**Supplied records**
(* ===== verification/Shared.v ===== *)
(** * [packages/shared/src]: state types, configuration and error codes *)

From S2P Require Import Prelude JsData.
#[local] Open Scope Z_scope.

(** ** state.ts: enumerations *)

Inductive RoomStatus := RWAITING | RCOUNTDOWN | RSTARTING | RIN_GAME | RFINISHED.

Inductive MatchStatus :=
| CREATED | TOPIC_VOTING | COUNTDOWN | ROUND_ACTIVE | ROUND_EVALUATING
| ROUND_RESULT | FINISHED.

Inductive PlayerStatus := ACTIVE | ELIMINATED | DISCONNECTED | WINNER.

Inductive RoomType := PUBLIC | PRIVATE.

#[export] Instance RoomStatus_eq : EqDecision RoomStatus.
Proof. solve_decision. Defined.
#[export] Instance MatchStatus_eq : EqDecision MatchStatus.
Proof. solve_decision. Defined.
#[export] Instance PlayerStatus_eq : EqDecision PlayerStatus.
Proof. solve_decision. Defined.
#[export] Instance RoomType_eq : EqDecision RoomType.
Proof. solve_decision. Defined.

(** ** error-codes.ts, errors.ts *)

Inductive ErrorCode :=
| ROOM_NOT_FOUND | ROOM_FULL | ROOM_ALREADY_STARTED | PLAYER_NOT_IN_ROOM
| MATCH_NOT_FOUND | MATCH_ALREADY_STARTED | ROUND_NOT_ACTIVE | ALREADY_ANSWERED
| ANSWER_SUBMISSION_CLOSED | NOT_ROOM_HOST | NOT_ENOUGH_PLAYERS | UNAUTHORIZED
| INVALID_TOKEN | RATE_LIMITED | INTERNAL_ERROR | INVALID_ROOM_TYPE
| SPECTATOR_CANNOT_ANSWER | INVALID_PAYLOAD | PLAYER_DISCONNECTED
| COMMAND_ID_CONFLICT | AOE_CAP_EXHAUSTED | CARD_NOT_IN_HAND | CARD_NOT_FOUND
| INVALID_COMMAND_ID | TOPIC_VOTING_CLOSED | INVALID_TOPIC | USERNAME_TAKEN.

#[export] Instance ErrorCode_eq : EqDecision ErrorCode.
Proof. solve_decision. Defined.

(** What the code throws: a [RoomError] with its code, a plain [Error] with its
    message, an HttpException of NestJS with its status and message (messages
    without the interpolated values), or an error of Prisma with its code. *)
Inductive exn :=
| RoomError (code : ErrorCode)
| JsError (message : string)
| HttpError (status : Z) (message : string)
| PrismaError (code : string).

#[export] Instance exn_eq : EqDecision exn.
Proof. solve_decision. Defined.

(** ** game-config.ts *)

Module GAME_CONFIG.
Definition MAX_PLAYERS : Z := 100.
Definition MIN_PLAYERS_TO_START : Z := 2.
Definition ROUND_DURATION_MS : Z := 15000.
Definition COUNTDOWN_DURATION_MS : Z := 5000.
Definition RESULT_DISPLAY_MS : Z := 3000.
Definition MAX_ROUNDS : Z := 50.
Definition ROOM_CODE_LENGTH : Z := 6.
Definition SCORE_BASE_CORRECT : Z := 100.
Definition SCORE_SPEED_BONUS_WINDOW_MS : Z := 10000.
Definition SCORE_SPEED_BONUS_DIVISOR : Z := 200.
Definition TOPIC_VOTING_DURATION_MS : Z := 10000.
Definition TOPIC_VOTING_BANNED_COUNT : Z := 2.
Definition CARD_OFFER_DURATION_MS : Z := 8000.
Definition TOPIC_VOTING_CANDIDATE_POOL : list jstr :=
  [js "SCIENCE"; js "HISTORY"; js "GEOGRAPHY"; js "TECHNOLOGY"; js "SPORTS";
   js "CULTURE"; js "LOGIC"].
End GAME_CONFIG.

Module MATCHMAKING_CONFIG.
Definition TICK_INTERVAL_MS : Z := 2000.
Definition MAX_WAIT_TIME_MS : Z := 60000.
Definition MIN_PLAYERS_TO_MATCH : Z := 1.
Definition TARGET_PLAYERS_PER_MATCH : Z := 100.
Definition INITIAL_ELO_WINDOW : Z := 150.
Definition ELO_EXPANSION_STEP : Z := 50.
Definition ELO_EXPANSION_INTERVAL_MS : Z := 5000.
Definition AUTO_FILL_BOTS : bool := true.
Definition MIN_BOT_ANSWER_DELAY_MS : Z := 2000.
Definition MAX_BOT_ANSWER_DELAY_MS : Z := 12000.
End MATCHMAKING_CONFIG.

Definition ANSWER_CODES : list jstr := [js "A"; js "B"; js "C"; js "D"].

(** ** state.ts: records *)

Record PlayerInfo := mkPlayer {
  pl_id : jstr;
  pl_name : jstr;
  pl_status : PlayerStatus;
  pl_score : Z;
  pl_totalResponseTimeMs : Z;
  pl_correctAnswers : Z;
  pl_isOnline : bool;
}.

(** Optional fields ([?:] in the source) are [option]; [null] fields too. *)
Record MatchState := mkMatchState {
  ms_id : jstr;
  ms_roomId : jstr;
  ms_status : MatchStatus;
  ms_currentRoundNo : Z;
  ms_totalRounds : Z;
  ms_players : JsMap jstr PlayerInfo;
  ms_survivingPlayerIds : list jstr;
  ms_eliminatedPlayerIds : list jstr;
  ms_winnerId : option jstr;
  ms_startedAt : option Z;
  ms_endedAt : option Z;
  ms_phaseEndsAt : option Z;
  ms_roundResultStartedAt : option Z;
  ms_candidateTopics : option (list jstr);
  ms_topicVotes : option (JsMap jstr jstr);
  ms_bannedTopics : option (list jstr);
  ms_activeTopics : option (list jstr);
}.

Inductive RoundStatus := PENDING | RACTIVE | EVALUATING | COMPLETED.
#[export] Instance RoundStatus_eq : EqDecision RoundStatus.
Proof. solve_decision. Defined.

Inductive Difficulty := EASY | MEDIUM | HARD.
#[export] Instance Difficulty_eq : EqDecision Difficulty.
Proof. solve_decision. Defined.

Record QuestionState := mkQuestion {
  q_id : jstr;
  q_content : jstr;
  q_options : list jstr;
  q_difficulty : option Difficulty;
}.

Record AnswerState := mkAnswer {
  an_playerId : jstr;
  an_answer : jstr;
  an_submissionId : jstr;
  an_isCorrect : option bool;
  an_responseTimeMs : Z;
  an_submittedAt : Z;
}.

(** [RoundState] with the two runtime fields of [RoundRuntimeState]
    (match-state-machine.ts): the answer key, and the starting players, which
    is the symbol [UNAVAILABLE] when a snapshot did not carry them. *)
Inductive RoundStartingPlayers :=
| StartingPlayers (ids : list jstr)
| UNAVAILABLE.

Record RoundRuntimeState := mkRound {
  rd_matchId : jstr;
  rd_roundNo : Z;
  rd_question : QuestionState;
  rd_startedAt : Z;
  rd_endsAt : Z;
  rd_answers : JsMap jstr AnswerState;
  rd_status : RoundStatus;
  rd_correctAnswer : option jstr;
  rd_startingPlayers : option RoundStartingPlayers;
}.

(** [asRoomType] and [asRoomTypeOrDefault]. *)
Definition asRoomType (value : jstr) : RoomType + exn :=
  if decide (value = js "PUBLIC") then inl PUBLIC
  else if decide (value = js "PRIVATE") then inl PRIVATE
  else inr (RoomError INVALID_ROOM_TYPE).

Definition asRoomTypeOrDefault (value : jstr) : RoomType :=
  if decide (value = js "PRIVATE") then PRIVATE else PUBLIC.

**What to work on**
Each line of the entries holding the string "RoomStatus" should be found and copied.

**Task answer**
Inductive RoomStatus := RWAITING | RCOUNTDOWN | RSTARTING | RIN_GAME | RFINISHED.
#[export] Instance RoomStatus_eq : EqDecision RoomStatus.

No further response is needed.